(Collected data entries)
====================

Definition check_filters (q : RouteRequirements) (c : RouteCandidate) : option EligibilityVerdict :=
  let key := rc_key c in
  let family := md_family_id (rc_model c) in
  let provider := bd_provider_id (rc_backend c) in
  return_if negb (is_empty (rq_model_allowlist q)) && negb (contains (rq_model_allowlist q) (ck_model_id key))
    with fail OutcomeCode.REJECT_AFFINITY "model is not in the request allowlist" ;;
  return_if contains (rq_model_denylist q) (ck_model_id key)
    with fail OutcomeCode.REJECT_AFFINITY "model is in the request denylist" ;;
  return_if negb (is_empty (rq_family_allowlist q)) && negb (contains (rq_family_allowlist q) family)
    with fail OutcomeCode.REJECT_AFFINITY "model family is not in the request allowlist" ;;
  return_if contains (rq_family_denylist q) family
    with fail OutcomeCode.REJECT_AFFINITY "model family is in the request denylist" ;;
  return_if negb (is_empty (rq_provider_allowlist q)) && negb (contains (rq_provider_allowlist q) provider)
    with fail OutcomeCode.REJECT_AFFINITY "provider is not in the request allowlist" ;;
  return_if contains (rq_provider_denylist q) provider
    with fail OutcomeCode.REJECT_AFFINITY "provider is in the request denylist" ;;
  return_if negb (is_empty (rq_backend_allowlist q)) && negb (contains (rq_backend_allowlist q) (ck_backend_id key))
    with fail OutcomeCode.REJECT_AFFINITY "backend is not in the request allowlist" ;;
  return_if contains (rq_backend_denylist q) (ck_backend_id key)
    with fail OutcomeCode.REJECT_AFFINITY "backend is in the request denylist" ;;
  None.

Definition check_placement (q : RouteRequirements) (c : RouteCandidate) : option EligibilityVerdict :=
  let domain := bd_trust_domain (rc_backend c) in
  let locality := bd_locality (rc_backend c) in
  return_if rq_local_only q && domain != TrustDomain.LOCAL
    with fail OutcomeCode.REJECT_LOCALITY "request is local-only" ;;
  return_if negb (rq_remote_allowed q) && domain != TrustDomain.LOCAL
    with fail OutcomeCode.REJECT_LOCALITY "request forbids remote placement" ;;
  return_if rq_offline_only q && negb (bd_offline_capable (rc_backend c))
    with fail OutcomeCode.REJECT_LOCALITY "request is offline-only" ;;
  return_if negb (is_empty (rq_required_localities q)) &&
            (locality_empty locality || negb (contains_key (rq_required_localities q) locality))
    with fail OutcomeCode.REJECT_RESIDENCY "backend locality is not an allowed locality" ;;
  return_if negb (locality_empty locality) && contains_key (rq_denied_localities q) locality
    with fail OutcomeCode.REJECT_RESIDENCY "backend locality is denied" ;;
  return_if rq_minimum_trust q != TrustDomain.UNKNOWN && domain == TrustDomain.UNKNOWN
    with fail OutcomeCode.REJECT_UNKNOWN_EVIDENCE
           "a trust floor is required but candidate trust is UNKNOWN" ;;
  return_if rq_minimum_trust q != TrustDomain.UNKNOWN &&
            (trust_rank domain <? trust_rank (rq_minimum_trust q))
    with fail OutcomeCode.REJECT_TRUST "candidate trust domain is below the required floor" ;;
  None.

(** ** Policy, budget, cost, SLO, latency, compatibility *)

Definition check_policy (policy : PolicySnapshot) (request : RouteRequest) (c : RouteCandidate)
    (now : UnixMillis) : option EligibilityVerdict :=
  let verdict := evaluate_candidate policy request c now in
  return_if negb (policy_allowed verdict)
    with fail (pv_code verdict)
           (if pv_detail verdict == "" then "policy denied the candidate" else pv_detail verdict) ;;
  None.

Definition check_budget (budget : option BudgetSnapshot) (request : RouteRequest) (now : UnixMillis)
    : option EligibilityVerdict :=
  match budget with
  | None => None
  | Some budget =>
      return_if negb (valid (rr_budget_id request)) with None ;;
      return_if negb (valid (bu_generation budget)) || bu_verdict budget == BudgetVerdict.UNKNOWN
        with fail OutcomeCode.REJECT_UNKNOWN_EVIDENCE "budget verdict is UNKNOWN" ;;
      return_if budget_expired budget now
        with fail OutcomeCode.REJECT_STALE_BUDGET "budget evidence is stale" ;;
      return_if valid (bu_budget_id budget) && bu_budget_id budget != rr_budget_id request
        with fail OutcomeCode.REJECT_STALE_BUDGET "budget identity does not match the request" ;;
      return_if bu_generation budget != rr_budget_generation request
        with fail OutcomeCode.REJECT_STALE_BUDGET
               "budget generation is not the request budget generation" ;;
      return_if bu_verdict budget == BudgetVerdict.DENIED
        with fail OutcomeCode.REJECT_BUDGET "budget verdict denies the request" ;;
      None
  end.

Definition check_cost (q : RouteRequirements) (cost : CostEvidence) (now : UnixMillis)
    : option EligibilityVerdict :=
  let needed := rq_require_known_cost q || rq_enforce_cost_ceiling q in
  return_if needed && negb (cost_known cost)
    with fail OutcomeCode.REJECT_COST_UNKNOWN
           "cost evidence is UNKNOWN and the request requires a known cost" ;;
  return_if needed && negb (cost_current cost now)
    with fail OutcomeCode.REJECT_STALE_PRICE "cost evidence is stale or has no unit identity" ;;
  return_if rq_enforce_cost_ceiling q &&
            negb (compatible_with (co_unit cost) (mo_unit (rq_maximum_cost q)))
    with fail OutcomeCode.REJECT_COST
           "candidate cost unit is not compatible with the request ceiling unit" ;;
  return_if rq_enforce_cost_ceiling q &&
            (mo_micros (rq_maximum_cost q) <? co_estimated_total_micros cost)
    with fail OutcomeCode.REJECT_COST "estimated request cost exceeds the ceiling" ;;
  None.

Definition check_slo (request : RouteRequest) (evidence : CandidateEvidence) (now : UnixMillis)
    : option EligibilityVerdict :=
  let slo := ce_slo evidence in
  return_if negb (rq_require_slo (rr_requirements request)) with None ;;
  return_if negb (valid (sl_generation slo)) || sl_verdict slo == SloVerdict.UNKNOWN
    with fail OutcomeCode.REJECT_UNKNOWN_EVIDENCE "SLO verdict is UNKNOWN" ;;
  return_if slo_expired slo now
    with fail OutcomeCode.REJECT_STALE_SLO "SLO evidence is stale" ;;
  return_if valid (sl_slo_id slo) && sl_slo_id slo != rr_slo_id request
    with fail OutcomeCode.REJECT_STALE_SLO "SLO identity does not match the request" ;;
  return_if sl_generation slo != rr_slo_generation request
    with fail OutcomeCode.REJECT_STALE_SLO "SLO generation is not the request SLO generation" ;;
  return_if sl_verdict slo == SloVerdict.INFEASIBLE
    with fail OutcomeCode.REJECT_SLO "SLO is infeasible for this candidate" ;;
  return_if negb (ce_slo_verdict_known evidence)
    with fail OutcomeCode.REJECT_UNKNOWN_EVIDENCE "per-candidate SLO feasibility is UNKNOWN" ;;
  return_if ce_slo_verdict evidence == SloVerdict.INFEASIBLE
    with fail OutcomeCode.REJECT_SLO "per-candidate SLO feasibility is infeasible" ;;
  return_if ce_slo_verdict evidence == SloVerdict.UNKNOWN
    with fail OutcomeCode.REJECT_UNKNOWN_EVIDENCE "per-candidate SLO feasibility is UNKNOWN" ;;
  None.

Definition check_latency (q : RouteRequirements) (c : RouteCandidate) (now : UnixMillis)
    : option EligibilityVerdict :=
  let latency := bd_latency (rc_backend c) in
  let limited := negb (rq_max_latency_micros q =? kUnspecified) in
  return_if rq_require_known_latency q && (lt_dispatch_micros latency =? kUnknownLatencyMicros)
    with fail OutcomeCode.REJECT_UNKNOWN_EVIDENCE "latency evidence is required but UNKNOWN" ;;
  return_if limited && (lt_dispatch_micros latency =? kUnknownLatencyMicros)
    with fail OutcomeCode.REJECT_UNKNOWN_EVIDENCE
           "a latency ceiling is required but latency is UNKNOWN" ;;
  return_if limited && latency_expired latency now
    with fail OutcomeCode.REJECT_UNKNOWN_EVIDENCE "latency evidence is stale" ;;
  return_if limited && (rq_max_latency_micros q <? lt_dispatch_micros latency)
    with fail OutcomeCode.REJECT_SLO "observed latency exceeds the request ceiling" ;;
  None.

Definition check_compatibility (q : RouteRequirements) (evidence : CandidateEvidence)
    (now : UnixMillis) : option EligibilityVerdict :=
  let compatibility := ce_compatibility evidence in
  return_if rq_require_known_compatibility q && negb (compatibility_current compatibility now)
    with fail OutcomeCode.REJECT_UNKNOWN_EVIDENCE
           "compatibility evidence is required but UNKNOWN or stale" ;;
  return_if rq_required_protocol q == "" && valid (cp_generation compatibility) &&
            cp_verdict compatibility == CompatibilityVerdict.INCOMPATIBLE
    with fail OutcomeCode.REJECT_COMPATIBILITY "compatibility evidence is incompatible" ;;
  None.

(** ** The whole evaluation *)

(** Every check in the order of the code: the first rejection, if any. *)
Definition first_rejection (request : RouteRequest) (c : RouteCandidate) (policy : PolicySnapshot)
    (budget : option BudgetSnapshot) (evidence : CandidateEvidence) (now : UnixMillis)
    : option EligibilityVerdict :=
  let q := rr_requirements request in
  check_model c now ∪ check_incarnation c ∪ check_live_evidence q c evidence now ∪
  check_capabilities c now (rq_required_capabilities q) ∪ check_modalities q c ∪
  check_shape q c evidence now ∪ check_limits q c ∪ check_filters q c ∪ check_placement q c ∪
  check_policy policy request c now ∪ check_budget budget request now ∪
  check_cost q (ce_cost evidence) now ∪ check_slo request evidence now ∪ check_latency q c now ∪
  check_compatibility q evidence now.

Definition evaluate_hard_eligibility (input : EligibilityInput) : EligibilityVerdict :=
  match in_request input, in_candidate input, in_policy input, in_evidence input with
  | Some request, Some candidate, Some policy, Some evidence =>
      default eligibility_ok
        (first_rejection request candidate policy (in_budget input) evidence (in_now input))
  | _, _, _, _ => {| el_code := OutcomeCode.REJECT_INVALID;
                     el_detail := "eligibility input is incomplete" |}
  end.

(** ** What makes a candidate eligible *)

(** The membership lists of canonical requirements. *)
Record requirements_sorted (q : RouteRequirements) : Prop := {
  sorted_model_allowlist : strictly_sorted_by id_ltb (rq_model_allowlist q);
  sorted_model_denylist : strictly_sorted_by id_ltb (rq_model_denylist q);
  sorted_family_allowlist : strictly_sorted_by id_ltb (rq_family_allowlist q);
  sorted_family_denylist : strictly_sorted_by id_ltb (rq_family_denylist q);
  sorted_provider_allowlist : strictly_sorted_by id_ltb (rq_provider_allowlist q);
  sorted_provider_denylist : strictly_sorted_by id_ltb (rq_provider_denylist q);
  sorted_backend_allowlist : strictly_sorted_by id_ltb (rq_backend_allowlist q);
  sorted_backend_denylist : strictly_sorted_by id_ltb (rq_backend_denylist q);
  sorted_required_localities : strictly_sorted_by locality_ltb (rq_required_localities q);
  sorted_denied_localities : strictly_sorted_by locality_ltb (rq_denied_localities q)
}.

Lemma requirements_canonicalize_sorted q : requirements_sorted (requirements_canonicalize q).
Proof. split; apply (sort_unique_strictly_sorted _). Qed.

(** A current observation of the wanted state about this incarnation. *)
Definition live {S g} (e : BackendEvidence S g) (wanted : S) (boot : Generation BackendBootTag)
    (now : UnixMillis) : Prop :=
  valid (ev_generation e) = true /\ ev_state e = wanted /\ ev_expired e now = false /\
  ev_backend_boot e = boot.

Record model_ok (c : RouteCandidate) (now : UnixMillis) : Prop := {
  ok_complete : key_complete (rc_key c) = true;
  ok_current : model_current (rc_model c) now = true;
  ok_model_generation : ck_model_generation (rc_key c) = md_model_generation (rc_model c);
  ok_artifact : ck_artifact_generation (rc_key c) = md_artifact_generation (rc_model c);
  ok_binding : exists b, find_binding (rc_backend c) (ck_model_id (rc_key c)) = Some b /\
    mb_model_generation b = ck_model_generation (rc_key c) /\
    mb_artifact_generation b = ck_artifact_generation (rc_key c)
}.

Record incarnation_ok (c : RouteCandidate) : Prop := {
  ok_boot : bd_backend_boot (rc_backend c) = ck_backend_boot (rc_key c);
  ok_backend_generation : bd_backend_generation (rc_backend c) = ck_backend_generation (rc_key c);
  ok_not_retired : backend_retired (rc_backend c) = false;
  ok_not_draining : backend_draining (rc_backend c) = false;
  ok_endpoint_generation : ep_endpoint_generation (rc_endpoint c) = ck_endpoint_generation (rc_key c);
  ok_endpoint : ep_endpoint_id (rc_endpoint c) = ck_endpoint_id (rc_key c)
}.

Record live_ok (q : RouteRequirements) (c : RouteCandidate) (ev : CandidateEvidence)
    (now : UnixMillis) : Prop := {
  ok_available : rq_require_available q = true ->
    live (bd_availability (rc_backend c)) AvailabilityState.AVAILABLE (ck_backend_boot (rc_key c)) now;
  ok_healthy : rq_require_healthy q = true ->
    live (bd_health (rc_backend c)) HealthState.HEALTHY (ck_backend_boot (rc_key c)) now;
  ok_ready : rq_require_ready q = true ->
    live (bd_readiness (rc_backend c)) ReadinessState.READY (ck_backend_boot (rc_key c)) now;
  ok_resident : rq_require_resident q = true ->
    live (bd_residency (rc_backend c)) ResidencyState.RESIDENT (ck_backend_boot (rc_key c)) now;
  ok_capacity : rq_require_capacity q = true ->
    live (bd_capacity (rc_backend c)) CapacityState.AVAILABLE (ck_backend_boot (rc_key c)) now;
  ok_reservation : rq_require_reservation q = true ->
    ce_reservation_present ev = true /\ reservation_current (ce_reservation ev) now = true /\
    rs_backend_id (ce_reservation ev) = ck_backend_id (rc_key c) /\
    rs_backend_boot (ce_reservation ev) = ck_backend_boot (rc_key c)
}.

====================

**TASK PROMPT:**
Wherever the string "input" occurs in the records, copy the line it is in.

**PROBLEM SOLUTION:**
Definition evaluate_hard_eligibility (input : EligibilityInput) : EligibilityVerdict :=
  match in_request input, in_candidate input, in_policy input, in_evidence input with
        (first_rejection request candidate policy (in_budget input) evidence (in_now input))
                     el_detail := "eligibility input is incomplete" |}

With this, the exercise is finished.